| Data records |
(* ===== verification/Sender.v ===== *)
(** * The interface between the socket and its users

    What [Endpoint::send_packets] and [Connection::send] rely on is stated as a class of senders
    with laws; the socket of Udp.v, in each of its three build modes, is an instance over any
    kernel that answers as the system calls document. *)
From S2P Require Import Prelude Utils Udp.
Import Addr Io.

(** A state that can send: [snd_send buf sizes ecn n] attempts the first [n] packets of [buf];
    [snd_wire] is what reached the wire so far, [snd_waiting] the callbacks queued until the
    socket is writeable, [snd_max] the largest batch. *)
Class Sender (S : Type) := {
  snd_send : S -> list Z -> list Z -> Z -> nat -> outcome (S * io_result * Z);
  snd_wire : S -> list (list Z);
  snd_waiting : S -> list nat;
  snd_when_writeable : S -> nat -> S;
  snd_max : S -> nat;
  snd_good : S -> Prop;
}.

(** A batch that may be handed to a sender. *)
Definition batch_ok (max : nat) (sizes : list Z) (n : nat) : Prop :=
  (1 <= n <= max)%nat /\ (n <= length sizes)%nat /\ Forall (fun z => 0 < z < 2 ^ 16) (take n sizes).

Class SenderLaws (S : Type) `{Sender S} := {
  snd_send_ok : forall s buf sizes ecn n,
    snd_good s -> batch_ok (snd_max s) sizes n ->
    exists s' r sent, snd_send s buf sizes ecn n = Ok (s', r, Z.of_nat sent) /\
      snd_good s' /\ snd_max s' = snd_max s /\ snd_waiting s' = snd_waiting s /\
      (sent <= n)%nat /\ snd_wire s' = snd_wire s ++ take sent (cut sizes buf) /\
      is_ngtcp2 r = false /\ (failure r = true -> (sent < n)%nat);
  snd_when_writeable_ok : forall s cb,
    snd_good s ->
    snd_good (snd_when_writeable s cb) /\ snd_max (snd_when_writeable s cb) = snd_max s /\
    snd_wire (snd_when_writeable s cb) = snd_wire s /\
    snd_waiting (snd_when_writeable s cb) = snd_waiting s ++ [cb];
}.

(** The socket became writeable: the callbacks that waited are taken out, to be run in order. *)
Class Wakeable (S : Type) := { snd_wake : S -> list nat * S }.
Class WakeableLaws (S : Type) `{Sender S} `{Wakeable S} := {
  snd_wake_ok : forall s, snd_good s ->
    let '(cbs, s') := snd_wake s in
    cbs = snd_waiting s /\ snd_waiting s' = [] /\ snd_good s' /\ snd_max s' = snd_max s /\ snd_wire s' = snd_wire s;
}.

(** ** The UDP socket as a sender *)

(** A kernel answers the [i]-th send call, given the messages offered; calls that were interrupted
    are not counted. *)
Definition kernel := nat -> list gso_msg -> send_resp.

(** sendmmsg(2): an error sets errno; otherwise a prefix of the messages was accepted, as in
    [accepted], and every accepted message sent something. *)
Definition kernel_ok (k : kernel) : Prop :=
  forall i msgs, match k i msgs with
    | SErr e => e <> 0 /\ e <> EINTR
    | SSent lens => (length lens <= length msgs)%nat /\ Forall (fun l => 0 < l) lens /\
                    (msgs <> [] -> lens <> []) /\
                    accepted msgs (lens ++ replicate (length msgs - length lens) 0)
    end.

Record udp_state := mkUdp { us_mode : send_mode; us_sock : UDPSocket; us_kernel : kernel;
                            us_calls : nat; us_wire : list (list Z) }.

(** The messages of the modes without GSO: one packet each. *)
Fixpoint plain_msgs (sizes : list Z) (nb : Z) : list gso_msg :=
  match sizes with
  | [] => []
  | s :: ss => mkGso nb s s 1 None :: plain_msgs ss (nb + s)
  end.

Definition offered (mode : send_mode) (sizes : list Z) : list gso_msg :=
  match mode with SEND_GSO => gso_build sizes 0 0 0 0 | _ => plain_msgs sizes 0 end.

Definition udp_send (s : udp_state) (buf sizes : list Z) (e : Z) (n : nat) : outcome (udp_state * io_result * Z) :=
  let msgs := offered (us_mode s) (take n sizes) in
  let resp := us_kernel s (us_calls s) msgs in
  let wire := match resp with
    | SErr _ => []
    | SSent lens => gso_wire buf msgs (lens ++ replicate (length msgs - length lens) 0) end in
  let* (sock', r, sent, _) := UDPSocket_send (us_mode s) (us_sock s) sizes e n [resp] in
  Ok (mkUdp (us_mode s) sock' (us_kernel s) (S (us_calls s)) (us_wire s ++ wire), r, sent).

#[export] Instance udp_Sender : Sender udp_state := {|
  snd_send := udp_send;
  snd_wire := us_wire;
  snd_waiting := fun s => writeable (us_sock s);
  snd_when_writeable := fun s cb =>
    mkUdp (us_mode s) (when_writeable (us_sock s) cb) (us_kernel s) (us_calls s) (us_wire s);
  snd_max := fun s => MAX_BATCH (us_mode s);
  snd_good := fun s => kernel_ok (us_kernel s);
|}.

Lemma plain_msgs_spec sizes nb :
  Forall (fun z => 0 < z) sizes ->
  contiguous nb (plain_msgs sizes nb) /\ concat (map expand (plain_msgs sizes nb)) = sizes /\
  length (plain_msgs sizes nb) = length sizes.
Proof.
  intros HF. revert nb. induction HF as [|z zs Hz HF IH]; intros nb; simpl; [done|].
  destruct (IH (nb + z)) as (Hc & He & Hl). split_and!; try lia; [done|by rewrite He].
Qed.

(** Without GSO the number of accepted messages is the number of packets sent. *)
Lemma plain_sent sizes nb lens m :
  Forall (fun z => 0 < z) sizes -> Forall (fun l => 0 < l) lens ->
  accepted (plain_msgs sizes nb) (lens ++ replicate m 0) ->
  gso_sent (plain_msgs sizes nb) (lens ++ replicate m 0) false = Ok (zlen lens).
Proof.
  intros HF. revert nb lens. induction HF as [|z sizes Hz HF IH]; intros nb lens Hlens Hacc; simpl in *.
  { inversion Hacc as [Hn Hx| |]. by destruct lens. }
  inversion Hacc as [|m' ms ls Hacc' Hm Hls|m' ms k Hk Hm Hls]; subst.
  - destruct lens as [|l lens]; simpl in *; [destruct m; simplify_eq/=; lia|]. simplify_eq.
    inversion Hlens; subst. rewrite Z.ltb_irrefl. simpl. rewrite IH by done. simpl.
    f_equal. rewrite zlen_cons. lia.
  - assert (k = 0) as -> by (simpl in Hk; lia). simpl in Hls.
    destruct lens as [|l lens]; simpl in *; simplify_eq; [|inversion Hlens; lia].
    rewrite (proj2 (Z.ltb_lt _ _)) by lia. rewrite (proj2 (Z.eqb_neq z 0)) by lia.
    destruct (plain_msgs_spec sizes (nb + z) HF) as (Hc & _ & _).
    destruct (contiguous_zeros (nb + z) [] _ Hc) as [-> _]. simpl. done.
Qed.

Lemma forallb_pos sizes : Forall (fun z => 0 < z) sizes -> forallb (fun s => 0 <? s) sizes = true.
Proof. induction 1 as [|z zs Hz HF IH]; simpl; [done|]. rewrite IH, (proj2 (Z.ltb_lt _ _)); done. Qed.

Lemma offered_spec mode sizes :
  Forall (fun z => 0 < z < 2 ^ 16) sizes -> (length sizes <= MAX_BATCH mode)%nat ->
  contiguous 0 (offered mode sizes) /\ concat (map expand (offered mode sizes)) = sizes.
Proof.
  intros HF Hl. assert (Forall (fun z => 0 < z) sizes) as HF0 by (eapply Forall_impl; [exact HF|]; simpl; lia).
  destruct mode; simpl in *; unfold DATAGRAM_BATCH_SIZE in *.
  - apply (gso_build_spec sizes 0 0 0 0 HF); [by left|done|unfold zlen; lia].
  - destruct (plain_msgs_spec sizes 0 HF0) as (? & ? & _). done.
  - destruct (plain_msgs_spec sizes 0 HF0) as (? & ? & _). done.
Qed.

Lemma offered_nonempty mode sizes :
  Forall (fun z => 0 < z < 2 ^ 16) sizes -> (1 <= length sizes <= MAX_BATCH mode)%nat -> offered mode sizes <> [].
Proof.
  intros HF Hl He. destruct (offered_spec mode sizes HF) as [_ Hc]; [lia|].
  rewrite He in Hc. simpl in Hc. subst. simpl in Hl. lia.
Qed.

(** What [UDPSocket::send] returns for one answered call: it counts as the GSO code does. *)
Lemma UDPSocket_send_counts mode sock sizes e n lens :
  let sz := take n sizes in let msgs := offered mode sz in
  Forall (fun z => 0 < z < 2 ^ 16) sz -> (1 <= length sz <= MAX_BATCH mode)%nat ->
  Forall (fun l => 0 < l) lens -> lens <> [] -> (length lens <= length msgs)%nat ->
  accepted msgs (lens ++ replicate (length msgs - length lens) 0) ->
  UDPSocket_send mode sock sizes e n [SSent lens] =
    let* sent := gso_sent msgs (lens ++ replicate (length msgs - length lens) 0) false in
    Ok (update_ecn sock e, io_errno 0, sent, []).
Proof.
  intros sz msgs HF Hl Hlens Hne Hle Hacc. unfold UDPSocket_send. fold sz.
  assert (Forall (fun z => 0 < z) sz) as HF0 by (eapply Forall_impl; [exact HF|]; simpl; lia).
  destruct mode; [done|..].
  - assert (forallb (fun s => 0 <? s) sz = true) as ->.
    { by apply forallb_pos. }
    simpl. subst msgs. simpl in *. by rewrite plain_sent.
  - simpl in Hl. destruct sz as [|z [|? ?]]; simpl in Hl; try lia. subst msgs. simpl in *.
    inversion HF0; subst. rewrite (proj2 (Z.ltb_lt _ _)) by done. simpl.
    destruct lens as [|l [|? ?]]; simpl in *; try done; [|lia].
    inversion Hlens; subst. assert (l = z) as ->.
    { inversion Hacc as [|? ? ? ? E1 E2|? ? k Hk E1 E2]; subst; simpl in *; [done|]. assert (k = 0) by lia. lia. }
    rewrite bool_decide_true by done. rewrite Z.ltb_irrefl. done.
Qed.

Lemma kernel_ok_call k i msgs :
  kernel_ok k -> msgs <> [] ->
  (exists e, k i msgs = SErr e /\ e <> 0 /\ e <> EINTR) \/
  (exists lens, k i msgs = SSent lens /\ lens <> [] /\ (length lens <= length msgs)%nat /\
     Forall (fun l => 0 < l) lens /\ accepted msgs (lens ++ replicate (length msgs - length lens) 0)).
Proof. intros Hk Hm. specialize (Hk i msgs). destruct (k i msgs); naive_solver. Qed.

Lemma udp_send_error s buf sizes e n err :
  us_kernel s (us_calls s) (offered (us_mode s) (take n sizes)) = SErr err ->
  err <> EINTR -> Forall (fun z => 0 < z) (take n sizes) -> (1 <= length (take n sizes))%nat ->
  udp_send s buf sizes e n =
    Ok (mkUdp (us_mode s) (update_ecn (us_sock s) e) (us_kernel s) (S (us_calls s)) (us_wire s ++ []),
        io_errno err, 0).
Proof.
  intros Hk He HF Hl. unfold udp_send. rewrite Hk. unfold UDPSocket_send.
  rewrite (forallb_pos _ HF). destruct (us_mode s); simpl; rewrite ?(proj2 (Z.eqb_neq _ _)) by done; try done.
  destruct (take n sizes) as [|z zs]; [simpl in Hl; lia|]. inversion HF; subst.
  simpl. rewrite (proj2 (Z.ltb_lt _ _)) by done. done.
Qed.

#[export] Instance udp_SenderLaws : SenderLaws udp_state.
Proof.
  split.
  - intros s buf sizes e n Hgood (Hn & Hlen & HF). cbn in Hgood, Hn |- *.
    assert (length (take n sizes) = n) as Htl by (rewrite length_take; lia).
    assert (Forall (fun z => 0 < z) (take n sizes)) as HF0 by (eapply Forall_impl; [exact HF|]; simpl; lia).
    destruct (offered_spec (us_mode s) (take n sizes) HF) as [Hc He]; [lia|].
    destruct (kernel_ok_call _ (us_calls s) (offered (us_mode s) (take n sizes)) Hgood)
      as [(err & Hk & He0 & Hei)|(lens & Hk & Hne & Hle & Hpos & Hacc)].
    + apply offered_nonempty; [done|lia].
    + rewrite (udp_send_error s buf sizes e n err) by (done || lia).
      eexists _, _, 0%nat. split; [done|]. cbn. unfold update_ecn.
      split_and!; try lia; try done. by destruct (e =? ecn _).
    + destruct (gso_wire_spec 0 buf _ _ Hacc Hc) as (sent & Hs & Hw & Hsn); [done|].
      unfold udp_send. rewrite Hk, UDPSocket_send_counts, Hs by (done || lia). simpl.
      rewrite He in Hw, Hsn. rewrite Hw.
      eexists _, _, sent. split; [done|]. cbn. unfold update_ecn.
      split_and!; try lia; try done; [by destruct (e =? ecn _)|].
      by rewrite zdrop_0, !take_cut, take_take, Nat.min_l by lia.
  - intros s cb Hg. by cbn.
Qed.

#[export] Instance udp_Wakeable : Wakeable udp_state := {|
  snd_wake := fun s => let '(cbs, sock) := on_writeable (us_sock s) in
                       (cbs, mkUdp (us_mode s) sock (us_kernel s) (us_calls s) (us_wire s));
|}.
#[export] Instance udp_WakeableLaws : WakeableLaws udp_state.
Proof. split. intros s Hg. by cbn. Qed.

(** ** Example kernels *)

Definition plausible (msgs : list gso_msg) : bool := forallb (fun m => (0 <? g_len m) && (0 <? g_count m)) msgs.

(** Takes everything; takes one message per call; is blocked. *)
Definition kernel_all : kernel := fun _ msgs => if plausible msgs then SSent (map g_len msgs) else SErr 22.
Definition kernel_one : kernel := fun _ msgs =>
  match msgs with
  | m :: _ => if plausible msgs then SSent [g_len m] else SErr 22
  | [] => SSent []
  end.
Definition kernel_blocked : kernel := fun _ _ => SErr EAGAIN.

Lemma accepted_none msgs : plausible msgs = true -> accepted msgs (replicate (length msgs) 0).
Proof.
  destruct msgs as [|m ms]; simpl; intros Hp; [constructor|]. bools.
  change 0 with (0 * g_size m) at 1. constructor. lia.
Qed.

Lemma kernel_one_ok : kernel_ok kernel_one.
Proof.
  intros i msgs. unfold kernel_one. destruct msgs as [|m ms].
  { simpl. split_and!; try done; constructor. }
  destruct (plausible (m :: ms)) eqn:Hp; [|done]. simpl in Hp. bools.
  split_and!; [simpl; lia|by repeat constructor|done|]. simpl. rewrite Nat.sub_0_r.
  constructor. by apply accepted_none.
Qed.

Lemma kernel_all_ok : kernel_ok kernel_all.
Proof.
  intros i msgs. unfold kernel_all. destruct (plausible msgs) eqn:Hp; [|done].
  rewrite length_map, Nat.sub_diag, app_nil_r. split_and!; [done|..|by destruct msgs|].
  - induction msgs as [|m ms IH]; simpl in *; constructor; bools; auto.
  - clear Hp. induction msgs; simpl; by constructor.
Qed.

Definition example_udp (mode : send_mode) (k : kernel) : udp_state :=
  mkUdp mode (mkSock Address_default 0 [] [] false) k 0 [].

| GOAL OF THE EXERCISE |
Each line with the word "Type" in the records above belongs in the result; copy all of them.

| WRITTEN RESPONSE |
Class Sender (S : Type) := {
Class SenderLaws (S : Type) `{Sender S} := {
Class Wakeable (S : Type) := { snd_wake : S -> list nat * S }.
Class WakeableLaws (S : Type) `{Sender S} `{Wakeable S} := {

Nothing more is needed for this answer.